GOAL OF THE EXERCISE: Nothing should change. Output the data exactly.

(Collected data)

-=-=-

(** One command: the store is called once, the reply goes out and the loop goes
    on behind it. *)
Lemma iteration_cmd x c rest e :
  cmd_ok x → conn_fine c → c_in c = mkStream (cmd_bytes x ++ rest) e →
  ensures (iteration errText upper print c) (λ tr '(go, c'),
    go = true ∧ conn_fine c' ∧ c_in c' = mkStream rest e ∧ wb_buf (c_w c') = [] ∧
    ∃ t, tr = [t] ∧ cmd_of t = x ∧ sent c' = sent c ++ reply_of errText t).
Proof.
  intros Hx Hc Hin. unfold iteration, SetReadDeadline. pose proof Hc as (_ & _ & _ & Hd). rewrite Hd, Hin.
  unfold cmd_bytes. rewrite <-!app_assoc, readLine_crlf;
    [|by apply cmd_line_no_newline|by destruct Hx as (_ & ? & _)].
  rewrite cmd_line_fields by done. rewrite bool_decide_eq_false_2 by (by destruct x).
  apply ensures_bind. eapply ensures_mono.
  { by apply (dispatch_cmd x (set_in (mkStream (match x with CPut _ v => v ++ crlf | _ => [] end ++ rest) e) c) rest e). }
  intros tr [fatal c'] (-> & Hc' & Hin' & t & -> & Ht & Hs).
  destruct (conn_Flush_fine c' Hc') as (Hfl & Hc2 & Hs2 & Hb2). pose proof (conn_Flush_in c') as Hi2.
  destruct (conn_Flush c') as [er c2]. cbn [fst snd ensures app] in *. subst er.
  split; [done|]. split; [done|]. split; [by rewrite Hi2|]. split; [done|]. exists t. split; [done|]. split; [done|].
  by rewrite Hs2, Hs.
Qed.

End commands.

Section client.
Context {S E : Type} `{KVStoreOk S E}.
Variables (errText : E → bytes) (upper : Z → Z) (print : Z → bool).

Lemma conn_iter_cmd x c s rest e :
  cmd_ok x → conn_fine c → c_in c = mkStream (cmd_bytes x ++ rest) e →
  ∃ c', conn_iter errText upper print c s = (true, c', (store_step x s).2) ∧
    conn_fine c' ∧ c_in c' = mkStream rest e ∧ wb_buf (c_w c') = [] ∧
    sent c' = sent c ++ (map_step errText x (store_step x s).1 (kv_abs s)).1.
Proof.
  intros Hx Hc Hin. destruct (exec_ensures _ _ s (iteration_cmd errText upper print x c rest e Hx Hc Hin)) as (tr & HQ & Htr).
  unfold conn_iter. destruct (exec _ s) as [[go c'] s']. cbn [fst snd] in *.
  destruct HQ as (-> & Hc' & Hin' & Hb & t & -> & <- & Hs). exists c'. rewrite Hs.
  destruct t as [[k v|k] er|k v]; cbn [performed cmd_of store_step map_step reply_of kv_exec fst snd] in *.
  - destruct Htr as [<- ->]. split_and!; try done. by destruct (kv_put k v s).1.
  - destruct Htr as [<- ->]. split_and!; try done. by destruct (kv_delete k s).1.
  - destruct Htr as [<- ->]. by rewrite kv_get_abs.
Qed.

Lemma map_step_abs x s : kv_abs (store_step x s).2 = (map_step errText x (store_step x s).1 (kv_abs s)).2.
Proof.
  destruct x as [k v|k|k]; cbn [store_step map_step]; [|done|].
  - rewrite kv_put_abs. by destruct (kv_put k v s).1.
  - rewrite kv_delete_abs. by destruct (kv_delete k s).1.
Qed.

(** A connection whose input is a sequence of commands. *)
Lemma conn_loop_session xs fuel c s :
  Forall cmd_ok xs → conn_fine c → wb_buf (c_w c) = [] → c_in c = mkStream (concat (cmd_bytes <$> xs)) EOF →
  (length xs < fuel)%nat →
  ∃ c', conn_loop errText upper print fuel c s = Some (c', (store_run xs s).2) ∧
    f_content (c_out c') = sent c ++ (map_run errText (zip xs (store_run xs s).1) (kv_abs s)).1 ∧
    kv_abs (store_run xs s).2 = (map_run errText (zip xs (store_run xs s).1) (kv_abs s)).2.
Proof.
  revert fuel c s. induction xs as [|x xs IH]; intros fuel c s Hxs Hc Hb Hin Hf;
    (destruct fuel as [|fuel]; [cbn in Hf; lia|]); cbn [conn_loop].
  - unfold conn_iter, iteration, SetReadDeadline. pose proof Hc as ((Hff & Hcl) & _ & _ & Hd). rewrite Hd, Hin. cbn.
    eexists. split; [done|]. cbn. unfold sent, file_Close, next_fault. rewrite Hcl, Hff, Hb. cbn.
    by rewrite !app_nil_r.
  - apply Forall_cons in Hxs as [Hx Hxs]. cbn [fmap list_fmap concat] in Hin.
    destruct (conn_iter_cmd x c s _ _ Hx Hc Hin) as (c1 & -> & Hc1 & Hin1 & Hb1 & Hs1).
    destruct (IH fuel c1 (store_step x s).2 Hxs Hc1 Hb1 Hin1) as (c' & Hl & Hout & Habs); [cbn in Hf; lia|].
    pose proof (map_step_abs x s) as Hm. cbn [store_run]. destruct (store_step x s) as [er s1]. cbn [fst snd] in *.
    destruct (store_run xs s1) as [es s2]. cbn [fst snd zip map_run] in *. rewrite Hm in *.
    cbn [zip_with map_run]. destruct (map_step errText x er (kv_abs s)) as [out m]. cbn [fst snd] in *.
    destruct (map_run errText (zip xs es) m) as [o2 m2]. cbn [fst snd] in *.
    exists c'. split; [done|]. split; [by rewrite Hout, Hs1, <-app_assoc|done].
Qed.

End client.

(** *** Any client *)

(** One turn of the loop: the bytes read from the client, the write that was
    made, with the store's answer, and the reply. *)
Record Exchange (E : Type) := mkExchange {
  x_in : bytes;
  x_write : option (sop * option E);
  x_reply : bytes
}.
Arguments mkExchange {E}.
Arguments x_in {E}.
Arguments x_write {E}.
Arguments x_reply {E}.

(** The bytes of a request for a write, within the protocol's limits. *)
Inductive asks (upper : Z → Z) : bytes → sop → Prop :=
| asks_put raw word key len value :
    Byte.x0a ∉ raw → Zlen raw ≤ maxLineSize → Fields (strip_cr raw) = [word; key; len] →
    ToUpper upper word = bs "PUT" → Atoi len = Some (Zlen value) → Zlen value ≤ maxValueSize →
    asks upper (raw ++ [Byte.x0a] ++ value ++ crlf) (SPut key value)
| asks_del raw word key :
    Byte.x0a ∉ raw → Zlen raw ≤ maxLineSize → Fields (strip_cr raw) = [word; key] →
    ToUpper upper word = bs "DEL" → asks upper (raw ++ [Byte.x0a]) (SDelete key).

(** A write is one the client asked for, and the reply says what became of it;
    otherwise the reply is no acknowledgement. *)
Definition honest {E} (errText : E → bytes) (upper : Z → Z) (x : Exchange E) : Prop :=
  match x_write x with
  | Some (op, err) => asks upper (x_in x) op ∧ x_reply x = reply_of errText (Wrote op err)
  | None => ¬ bs "+" `prefix_of` x_reply x
  end.

(** The reply [r] goes to the writer, unless an earlier write failed; a
    failure may cut it. *)
Definition delivers (r : bytes) (c c' : Conn) : Prop :=
  writer_wf (c_w c) →
  writer_wf (c_w c') ∧ sent c' `prefix_of` sent c ++ r ∧
  (wb_err (c_w c') = false → sent c' = sent c ++ r) ∧
  (wb_err (c_w c) = true → sent c' = sent c ∧ wb_err (c_w c') = true).

Lemma delivers_same c c' : c_w c' = c_w c → c_out c' = c_out c → delivers [] c c'.
Proof. intros Hw Ho Hwf. unfold sent. rewrite Hw, Ho, app_nil_r. done. Qed.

-=-=-

YOUR SOLUTION:
(** One command: the store is called once, the reply goes out and the loop goes
    on behind it. *)
Lemma iteration_cmd x c rest e :
  cmd_ok x → conn_fine c → c_in c = mkStream (cmd_bytes x ++ rest) e →
  ensures (iteration errText upper print c) (λ tr '(go, c'),
    go = true ∧ conn_fine c' ∧ c_in c' = mkStream rest e ∧ wb_buf (c_w c') = [] ∧
    ∃ t, tr = [t] ∧ cmd_of t = x ∧ sent c' = sent c ++ reply_of errText t).
Proof.
  intros Hx Hc Hin. unfold iteration, SetReadDeadline. pose proof Hc as (_ & _ & _ & Hd). rewrite Hd, Hin.
  unfold cmd_bytes. rewrite <-!app_assoc, readLine_crlf;
    [|by apply cmd_line_no_newline|by destruct Hx as (_ & ? & _)].
  rewrite cmd_line_fields by done. rewrite bool_decide_eq_false_2 by (by destruct x).
  apply ensures_bind. eapply ensures_mono.
  { by apply (dispatch_cmd x (set_in (mkStream (match x with CPut _ v => v ++ crlf | _ => [] end ++ rest) e) c) rest e). }
  intros tr [fatal c'] (-> & Hc' & Hin' & t & -> & Ht & Hs).
  destruct (conn_Flush_fine c' Hc') as (Hfl & Hc2 & Hs2 & Hb2). pose proof (conn_Flush_in c') as Hi2.
  destruct (conn_Flush c') as [er c2]. cbn [fst snd ensures app] in *. subst er.
  split; [done|]. split; [done|]. split; [by rewrite Hi2|]. split; [done|]. exists t. split; [done|]. split; [done|].
  by rewrite Hs2, Hs.
Qed.

End commands.

Section client.
Context {S E : Type} `{KVStoreOk S E}.
Variables (errText : E → bytes) (upper : Z → Z) (print : Z → bool).

Lemma conn_iter_cmd x c s rest e :
  cmd_ok x → conn_fine c → c_in c = mkStream (cmd_bytes x ++ rest) e →
  ∃ c', conn_iter errText upper print c s = (true, c', (store_step x s).2) ∧
    conn_fine c' ∧ c_in c' = mkStream rest e ∧ wb_buf (c_w c') = [] ∧
    sent c' = sent c ++ (map_step errText x (store_step x s).1 (kv_abs s)).1.
Proof.
  intros Hx Hc Hin. destruct (exec_ensures _ _ s (iteration_cmd errText upper print x c rest e Hx Hc Hin)) as (tr & HQ & Htr).
  unfold conn_iter. destruct (exec _ s) as [[go c'] s']. cbn [fst snd] in *.
  destruct HQ as (-> & Hc' & Hin' & Hb & t & -> & <- & Hs). exists c'. rewrite Hs.
  destruct t as [[k v|k] er|k v]; cbn [performed cmd_of store_step map_step reply_of kv_exec fst snd] in *.
  - destruct Htr as [<- ->]. split_and!; try done. by destruct (kv_put k v s).1.
  - destruct Htr as [<- ->]. split_and!; try done. by destruct (kv_delete k s).1.
  - destruct Htr as [<- ->]. by rewrite kv_get_abs.
Qed.

Lemma map_step_abs x s : kv_abs (store_step x s).2 = (map_step errText x (store_step x s).1 (kv_abs s)).2.
Proof.
  destruct x as [k v|k|k]; cbn [store_step map_step]; [|done|].
  - rewrite kv_put_abs. by destruct (kv_put k v s).1.
  - rewrite kv_delete_abs. by destruct (kv_delete k s).1.
Qed.

(** A connection whose input is a sequence of commands. *)
Lemma conn_loop_session xs fuel c s :
  Forall cmd_ok xs → conn_fine c → wb_buf (c_w c) = [] → c_in c = mkStream (concat (cmd_bytes <$> xs)) EOF →
  (length xs < fuel)%nat →
  ∃ c', conn_loop errText upper print fuel c s = Some (c', (store_run xs s).2) ∧
    f_content (c_out c') = sent c ++ (map_run errText (zip xs (store_run xs s).1) (kv_abs s)).1 ∧
    kv_abs (store_run xs s).2 = (map_run errText (zip xs (store_run xs s).1) (kv_abs s)).2.
Proof.
  revert fuel c s. induction xs as [|x xs IH]; intros fuel c s Hxs Hc Hb Hin Hf;
    (destruct fuel as [|fuel]; [cbn in Hf; lia|]); cbn [conn_loop].
  - unfold conn_iter, iteration, SetReadDeadline. pose proof Hc as ((Hff & Hcl) & _ & _ & Hd). rewrite Hd, Hin. cbn.
    eexists. split; [done|]. cbn. unfold sent, file_Close, next_fault. rewrite Hcl, Hff, Hb. cbn.
    by rewrite !app_nil_r.
  - apply Forall_cons in Hxs as [Hx Hxs]. cbn [fmap list_fmap concat] in Hin.
    destruct (conn_iter_cmd x c s _ _ Hx Hc Hin) as (c1 & -> & Hc1 & Hin1 & Hb1 & Hs1).
    destruct (IH fuel c1 (store_step x s).2 Hxs Hc1 Hb1 Hin1) as (c' & Hl & Hout & Habs); [cbn in Hf; lia|].
    pose proof (map_step_abs x s) as Hm. cbn [store_run]. destruct (store_step x s) as [er s1]. cbn [fst snd] in *.
    destruct (store_run xs s1) as [es s2]. cbn [fst snd zip map_run] in *. rewrite Hm in *.
    cbn [zip_with map_run]. destruct (map_step errText x er (kv_abs s)) as [out m]. cbn [fst snd] in *.
    destruct (map_run errText (zip xs es) m) as [o2 m2]. cbn [fst snd] in *.
    exists c'. split; [done|]. split; [by rewrite Hout, Hs1, <-app_assoc|done].
Qed.

End client.

(** *** Any client *)

(** One turn of the loop: the bytes read from the client, the write that was
    made, with the store's answer, and the reply. *)
Record Exchange (E : Type) := mkExchange {
  x_in : bytes;
  x_write : option (sop * option E);
  x_reply : bytes
}.
Arguments mkExchange {E}.
Arguments x_in {E}.
Arguments x_write {E}.
Arguments x_reply {E}.

(** The bytes of a request for a write, within the protocol's limits. *)
Inductive asks (upper : Z → Z) : bytes → sop → Prop :=
| asks_put raw word key len value :
    Byte.x0a ∉ raw → Zlen raw ≤ maxLineSize → Fields (strip_cr raw) = [word; key; len] →
    ToUpper upper word = bs "PUT" → Atoi len = Some (Zlen value) → Zlen value ≤ maxValueSize →
    asks upper (raw ++ [Byte.x0a] ++ value ++ crlf) (SPut key value)
| asks_del raw word key :
    Byte.x0a ∉ raw → Zlen raw ≤ maxLineSize → Fields (strip_cr raw) = [word; key] →
    ToUpper upper word = bs "DEL" → asks upper (raw ++ [Byte.x0a]) (SDelete key).

(** A write is one the client asked for, and the reply says what became of it;
    otherwise the reply is no acknowledgement. *)
Definition honest {E} (errText : E → bytes) (upper : Z → Z) (x : Exchange E) : Prop :=
  match x_write x with
  | Some (op, err) => asks upper (x_in x) op ∧ x_reply x = reply_of errText (Wrote op err)
  | None => ¬ bs "+" `prefix_of` x_reply x
  end.

(** The reply [r] goes to the writer, unless an earlier write failed; a
    failure may cut it. *)
Definition delivers (r : bytes) (c c' : Conn) : Prop :=
  writer_wf (c_w c) →
  writer_wf (c_w c') ∧ sent c' `prefix_of` sent c ++ r ∧
  (wb_err (c_w c') = false → sent c' = sent c ++ r) ∧
  (wb_err (c_w c) = true → sent c' = sent c ∧ wb_err (c_w c') = true).

Lemma delivers_same c c' : c_w c' = c_w c → c_out c' = c_out c → delivers [] c c'.
Proof. intros Hw Ho Hwf. unfold sent. rewrite Hw, Ho, app_nil_r. done. Qed.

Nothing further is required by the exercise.